> [ACTION ITEM]: Quote the entries below from the line with "(Z.lxor (lane st x 2)" through the line with "Definition chi (st", both ends included, and only those lines.

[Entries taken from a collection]

---+---

(** The [k] low hexadecimal digits of [n], most significant first. *)
Fixpoint fixedHex (k : nat) (n : Z) : string :=
  match k with
  | O => ""
  | S k' => fixedHex k' (n / 16) ++ String (hexChar (n mod 16)) ""
  end.

End Hex.

(** ** Base64 *)

Module Base64.

Local Open Scope string_scope.
Local Open Scope Z_scope.

Inductive Alphabet : Type := Standard | UrlSafe | Either.

(** The six-bit value of a character: [A-Z], [a-z], [0-9], then [+] and [/]
    in the standard alphabet, [-] and [_] in the URL-safe one. *)
Definition sextet (alpha : Alphabet) (c : ascii) : option Z :=
  let n := Z.of_N (N_of_ascii c) in
  if (65 <=? n) && (n <=? 90) then Some (n - 65)
  else if (97 <=? n) && (n <=? 122) then Some (n - 71)
  else if (48 <=? n) && (n <=? 57) then Some (n + 4)
  else
    match alpha, n with
    | (Standard | Either), 43 => Some 62
    | (Standard | Either), 47 => Some 63
    | (UrlSafe | Either), 45 => Some 62
    | (UrlSafe | Either), 95 => Some 63
    | _, _ => None
    end.

Fixpoint sextets (alpha : Alphabet) (s : string) : option (list Z) :=
  match s with
  | EmptyString => Some []
  | String c s' =>
      match sextet alpha c, sextets alpha s' with
      | Some v, Some vs => Some (v :: vs)
      | _, _ => None
      end
  end.

(** Four sextets give three bytes; two or three left over give one or two
    bytes, their unused low bits dropped; one left over gives nothing. *)
Fixpoint sextetsToBytes (vs : list Z) : list byte :=
  match vs with
  | a :: b :: c :: d :: rest =>
      Hex.byteOfZ (a * 4 + b / 16)
        :: Hex.byteOfZ ((b mod 16) * 16 + c / 4)
        :: Hex.byteOfZ ((c mod 4) * 64 + d)
        :: sextetsToBytes rest
  | [a; b; c] =>
      [Hex.byteOfZ (a * 4 + b / 16); Hex.byteOfZ ((b mod 16) * 16 + c / 4)]
  | [a; b] => [Hex.byteOfZ (a * 4 + b / 16)]
  | _ => []
  end.

(** Unpadded text of one alphabet; a single character left over is an
    error. *)
Definition decodeStrict (alpha : Alphabet) (s : string)
  : option (list byte) :=
  match sextets alpha s with
  | Some vs =>
      if (Z.of_nat (List.length vs) mod 4 =? 1) then None
      else Some (sextetsToBytes vs)
  | None => None
  end.

Definition isWhitespace (c : ascii) : bool :=
  let n := Z.of_N (N_of_ascii c) in
  (n =? 9) || (n =? 10) || (n =? 12) || (n =? 13) || (n =? 32).

Fixpoint dropWhitespace (s : string) : string :=
  match s with
  | EmptyString => EmptyString
  | String c s' =>
      if isWhitespace c then dropWhitespace s'
      else String c (dropWhitespace s')
  end.

(** At most [n] trailing [=] signs removed. *)
Definition stripPadding (n : nat) (s : string) : string :=
  let fix go (n : nat) (r : list ascii) : list ascii :=
    match n, r with
    | S n', c :: r' => if Ascii.eqb c "=" then go n' r' else r
    | _, _ => r
    end in
  string_of_list_ascii
    (List.rev (go n (List.rev (list_ascii_of_string s)))).

(** The platform's [atob]: white space ignored, padding accepted when the
    length is a multiple of four, standard alphabet, the result a binary
    string.  [None] is its [InvalidCharacterError]. *)
Definition atob (s : string) : option string :=
  let s1 := dropWhitespace s in
  let s2 :=
    if (Z.of_nat (String.length s1) mod 4 =? 0) then stripPadding 2 s1
    else s1 in
  match decodeStrict Standard s2 with
  | Some bs => Some (string_of_list_byte bs)
  | None => None
  end.

(** [Buffer.from(s, "base64")]: the text up to the first [=], characters
    of neither alphabet ignored; it never fails. *)
Fixpoint lenientSextets (s : string) : list Z :=
  match s with
  | EmptyString => []
  | String c s' =>
      if Ascii.eqb c "=" then []
      else
        match sextet Either c with
        | Some v => v :: lenientSextets s'
        | None => lenientSextets s'
        end
  end.

Definition bufferFromBase64 (s : string) : list byte :=
  sextetsToBytes (lenientSextets s).

(** Encoding, unpadded when [urlSafe]. *)
Definition sextetChar (urlSafe : bool) (v : Z) : ascii :=
  if v <? 26 then ascii_of_N (Z.to_N (v + 65))
  else if v <? 52 then ascii_of_N (Z.to_N (v + 71))
  else if v <? 62 then ascii_of_N (Z.to_N (v - 4))
  else if v =? 62 then (if urlSafe then "-" else "+")%char
  else (if urlSafe then "_" else "/")%char.

Fixpoint encode (urlSafe : bool) (bs : list byte) : string :=
  let ch := sextetChar urlSafe in
  let pad := if urlSafe then "" else "=" in
  match bs with
  | x :: y :: z :: rest =>
      let a := Hex.byteVal x in
      let b := Hex.byteVal y in
      let c := Hex.byteVal z in
      String (ch (a / 4))
        (String (ch ((a mod 4) * 16 + b / 16))
           (String (ch ((b mod 16) * 4 + c / 64))
              (String (ch (c mod 64)) (encode urlSafe rest))))
  | [x; y] =>
      let a := Hex.byteVal x in
      let b := Hex.byteVal y in
      String (ch (a / 4))
        (String (ch ((a mod 4) * 16 + b / 16))
           (String (ch ((b mod 16) * 4)) pad))
  | [x] =>
      let a := Hex.byteVal x in
      String (ch (a / 4)) (String (ch ((a mod 4) * 16)) (pad ++ pad))
  | [] => ""
  end.

End Base64.

(** ** Keccak-256 *)

(** The hash function behind viem's [keccak256] (Keccak-f[1600], rate 136
    bytes, padding [0x01 .. 0x80], 32 bytes of output).  The state is the
    list of its 25 lanes, lane [(x, y)] at index [x + 5 y], each a 64-bit
    word held in a [Z]. *)
Module Keccak.

Local Open Scope Z_scope.

Definition mask64 : Z := 2 ^ 64 - 1.

Definition rotl64 (x n : Z) : Z :=
  Z.lor (Z.land (Z.shiftl x n) mask64) (Z.shiftr x (64 - n)).

Definition lane (st : list Z) (x y : nat) : Z :=
  nth (x mod 5 + 5 * (y mod 5)) st 0.

Definition positions : list nat := seq 0 25.

Definition roundConstants : list Z :=
  [ 0x0000000000000001; 0x0000000000008082; 0x800000000000808A;
    0x8000000080008000; 0x000000000000808B; 0x0000000080000001;
    0x8000000080008081; 0x8000000000008009; 0x000000000000008A;
    0x0000000000000088; 0x0000000080008009; 0x000000008000000A;
    0x000000008000808B; 0x800000000000008B; 0x8000000000008089;
    0x8000000000008003; 0x8000000000008002; 0x8000000000000080;
    0x000000000000800A; 0x800000008000000A; 0x8000000080008081;
    0x8000000000008080; 0x0000000080000001; 0x8000000080008008 ].

Definition rotationOffsets : list Z :=
  [ 0; 1; 62; 28; 27;
    36; 44; 6; 55; 20;
    3; 10; 43; 25; 39;
    41; 45; 15; 21; 8;
    18; 2; 61; 56; 14 ].

Definition theta (st : list Z) : list Z :=
  let c (x : nat) :=
    Z.lxor (lane st x 0)
      (Z.lxor (lane st x 1)
         (Z.lxor (lane st x 2) (Z.lxor (lane st x 3) (lane st x 4)))) in
  let d (x : nat) := Z.lxor (c (x + 4)%nat) (rotl64 (c (x + 1)%nat) 1) in
  map (fun i => Z.lxor (nth i st 0) (d (i mod 5)%nat)) positions.

(** Lane [(x, y)] moves to [(y, 2x + 3y)]: the lane that arrives at
    [(X, Y)] comes from [(X + 3Y, X)]. *)
Definition rhoPi (st : list Z) : list Z :=
  map (fun i =>
         let X := (i mod 5)%nat in
         let Y := (i / 5)%nat in
         let src := (((X + 3 * Y) mod 5) + 5 * X)%nat in
         rotl64 (nth src st 0) (nth src rotationOffsets 0))
      positions.

Definition chi (st : list Z) : list Z :=
  map (fun i =>
         let x := (i mod 5)%nat in
         let y := (i / 5)%nat in
         Z.lxor (lane st x y)
           (Z.land (Z.lxor (lane st (x + 1) y) mask64) (lane st (x + 2) y)))
      positions.

Definition iota (rc : Z) (st : list Z) : list Z :=
  match st with
  | a :: st' => Z.lxor a rc :: st'
  | [] => []
  end.

Definition round (st : list Z) (rc : Z) : list Z :=
  iota rc (chi (rhoPi (theta st))).

Definition keccakF (st : list Z) : list Z :=
  fold_left round roundConstants st.

Definition rate : nat := 136.

Definition pad (msg : list Z) : list Z :=
  let q := (rate - List.length msg mod rate)%nat in
  match q with
  | 1%nat => (msg ++ [0x81])%list
  | _ => (msg ++ [0x01] ++ repeat 0 (q - 2) ++ [0x80])%list
  end.
(** X8. [ExtractITXT] reads the keyword and the text and nothing else: for
    a complete payload the compression flag, the compression method, the
    language tag and the translated keyword do not influence the result,
    the text is stored as it stands (also under a compression flag of 1),
    and the last [iTXt] chunk of a stream decides the value of its
    keyword. *)
Theorem ExtractITXT_last_chunk_wins
    (data : list byte) (r : Reader) (pre : list Chunk) (c : Chunk)
    (k text : list byte) :
  NewReader data ["iTXt"] = inr r →
  Chunks r = pre ++ [c] →
  Forall (λ c', ∃ k' text', itxt_fields (Data c') k' text') pre →
  itxt_fields (Data c) k text →
  ∃ m, ExtractITXT data = Return (Some m, clear_EOF (Err r)) ∧
       m !! str k = Some text.
Proof.
  intros Hr Hcs Hpre Hc. unfold ExtractITXT. rewrite Hr, Hcs.
  destruct (ExtractITXT_loop_last pre c k text Hpre Hc ∅) as (m & -> & Hm).
  exists m. split; [reflexivity|exact Hm].
Qed.

Lemma ExtractITXT_last_chunk_wins_witness :
  ∃ m, ExtractITXT (png_with2 itxt_flagged itxt_plain)
       = Return (Some m, clear_EOF EOF) ∧
       m !! str (bytes "k") = Some (bytes "new").
Proof.
  apply (ExtractITXT_last_chunk_wins (png_with2 itxt_flagged itxt_plain)
           {| Chunks := [itxt_flagged; itxt_plain]; Err := EOF |}
           [itxt_flagged] itxt_plain (bytes "k") (bytes "new")).
  - vm_compute. reflexivity.
  - reflexivity.
  - apply Forall_cons. split; [|apply Forall_nil; exact I].
    exists (bytes "k"), (bytes "old"), x01, x00, (bytes "en"), (bytes "clef").
    split; [reflexivity|].
    repeat split; apply no_null_check; vm_compute; reflexivity.
  - exists x00, x00, [], [].
    split; [reflexivity|].
    repeat split; apply no_null_check; vm_compute; reflexivity.
Defined.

---+---

> [RESPONSE]:
         (Z.lxor (lane st x 2) (Z.lxor (lane st x 3) (lane st x 4)))) in
  let d (x : nat) := Z.lxor (c (x + 4)%nat) (rotl64 (c (x + 1)%nat) 1) in
  map (fun i => Z.lxor (nth i st 0) (d (i mod 5)%nat)) positions.

(** Lane [(x, y)] moves to [(y, 2x + 3y)]: the lane that arrives at
    [(X, Y)] comes from [(X + 3Y, X)]. *)
Definition rhoPi (st : list Z) : list Z :=
  map (fun i =>
         let X := (i mod 5)%nat in
         let Y := (i / 5)%nat in
         let src := (((X + 3 * Y) mod 5) + 5 * X)%nat in
         rotl64 (nth src st 0) (nth src rotationOffsets 0))
      positions.

Definition chi (st : list Z) : list Z :=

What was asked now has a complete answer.